La democracia, que tiene en la desidia, la demagogia y la manipulación algunas de sus amenazas más inquietantes, es un sistema complejo que acepta a quienes defienden posiciones intolerantes y elitistas, a la vez que convive con influyentes centros de decisión no controlados democráticamente. La inconsistencia de las élites políticas, la carencia de una sociedad crítica y la convicción cada vez más extendida de que los gobiernos electos resultan incapaces ante la presión de las grandes corporaciones y la geoestrategia, conducen a la degradación democrática y a un futuro incierto.

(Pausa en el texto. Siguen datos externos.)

Lemma run_scaffolds_under_basename_witness :
  exists w',
    Cli.run asciiToLowerCase Demo.env [units "foo/bar"] Demo.world
    = (Ok Cli.Returned, w')
    /\ In (EvMkdir (units "/work/foo/bar")) (events w')
    /\ In (EvUi (units "Created Bun project in /work/foo/bar")) (events w')
    /\ (exists f' w0 res w1,
          scaffoldProject asciiToLowerCase Demo.env
            (mkScaffoldOptions (Some f') (Some true) (units "bar") None None
               (units "/work/foo/bar")) w0
          = (Ok res, w1)
          /\ resultProjectName res = units "bar")
    /\ basename (resolve (units "/work") [units "/work"; units "foo/bar"])
       = units "bar".
Proof.
  eassert (H : Cli.run asciiToLowerCase Demo.env [units "foo/bar"] Demo.world
               = (Ok Cli.Returned, _)) by (vm_compute; reflexivity).
  eexists. split; [exact H|].
  pose proof (@run_scaffolds_under_basename asciiToLowerCase Demo.env
                (Cli.mkCliOptions false false true None
                   (Some (units "foo/bar")) false) Demo.world)
    as (_ & _ & Hrun & Hpath).
  destruct (Hrun [units "foo/bar"] (units "foo/bar") eq_refl eq_refl eq_refl
              (or_intror (conj eq_refl eq_refl))) as (_ & _ & Hret).
  destruct (Hret _ _ H (eq_sym (app_nil_r _)))
    as (Hm & _ & Hui & f' & w0 & res & w1 & Hsc & _ & _ & Hn & _).
  split; [exact Hm|]. split; [exact Hui|]. split.
  - exists f', w0, res, w1. split; [exact Hsc|exact Hn].
  - exact (proj1 (Hpath (units "foo") (units "bar") eq_refl)).
Defined.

Los últimos resultados electorales están provocando que algunos pensadores planteen la necesidad de que la democracia se defienda a sí misma, frente al voto de quienes no saben qué votan o no calculan las consecuencias de sus decisiones electorales. El politólogo Jason Brennan, profesor en la Universidad de Georgetown, partiendo de las imperfecciones de la democracia y de una clasificación certera de los electores, plantea la limitación del voto en el libro Contra la democracia. Clasifica a los electores en tres categorías: quienes carecen de información, interés y deseo de participar; quienes solo buscan información sesgada para afianzar su adscripción política, manteniendo criterios inamovibles y sin aceptar que puedan estar equivocados y, por último, quienes dudan, reflexionan y solo creen en las evidencias. Como sostiene Brennan que estos últimos representan una exigua minoría, en relación con los otros dos grupos de electores, y que los mensajes políticos vuelven a la gente más acrítica y fanatizada, propone crear un sistema alternativo que denomina epistocracia donde el peso del voto será mayor para quienes tienen un grado suficiente de información, formación y criterio político. Dicho de otra manera, que los votos de los electores bien informados tengan más valor que el de aquellos votantes poco interesados o mal documentados.
La democracia exige igualdad ante la ley, respeto a las libertades civiles y que cualquier ciudadano tenga derecho a votar sintiéndose libre para elegir la papeleta que considere. Partiendo de sus deficiencias y acertando en la clasificación de tres tipos de los electores, Brennan propone un sistema elitista que puede recordar a una nueva versión del viejo sufragio censitario, aquel que restringía los derechos electorales a una minoría con nivel social y económico inalcanzable para la mayoría de los ciudadanos. Cuando el sufragio universal se cuestiona, antes circunscrito al nivel de renta y ahora a un determinado grado de conocimiento, hay que echarse a temblar. Resulta necesario el perfeccionamiento y la actualización continua de la democracia, pero la epistocracia no deja de ser una nueva versión del viejo todo para el pueblo pero sin el pueblo. Es decir, como el pueblo no sabe votar, no vota bien o no calcula las consecuencias de su voto, la propuesta de Brennan consiste en dar más valor al voto de los electores bien documentados y de quienes estén en condiciones de votar correctamente. Y es que ya se sabe que no hay nada más tranquilizador que tenerlo todo atado y bien atado. Detectado el mal, la solución se muestra evidente: si hay gente que no sabe votar, que no vote.
Es cierto que nunca como ahora el ciudadano está en disposición de acceder y contrastar la información, pero las imperfecciones de la democracia no se solventan con menos democracia sino con más educación para los ciudadanos y más inteligencia y coherencia para la clase política. Para ambos, electores y elegidos, un mayor grado de responsabilidad. Si ya resulta suicida delegar en otros la responsabilidad de formarnos un criterio propio y de necios convertirnos en eco de hashtags o titulares de prensa; de idiotas sería renunciar al poder del voto.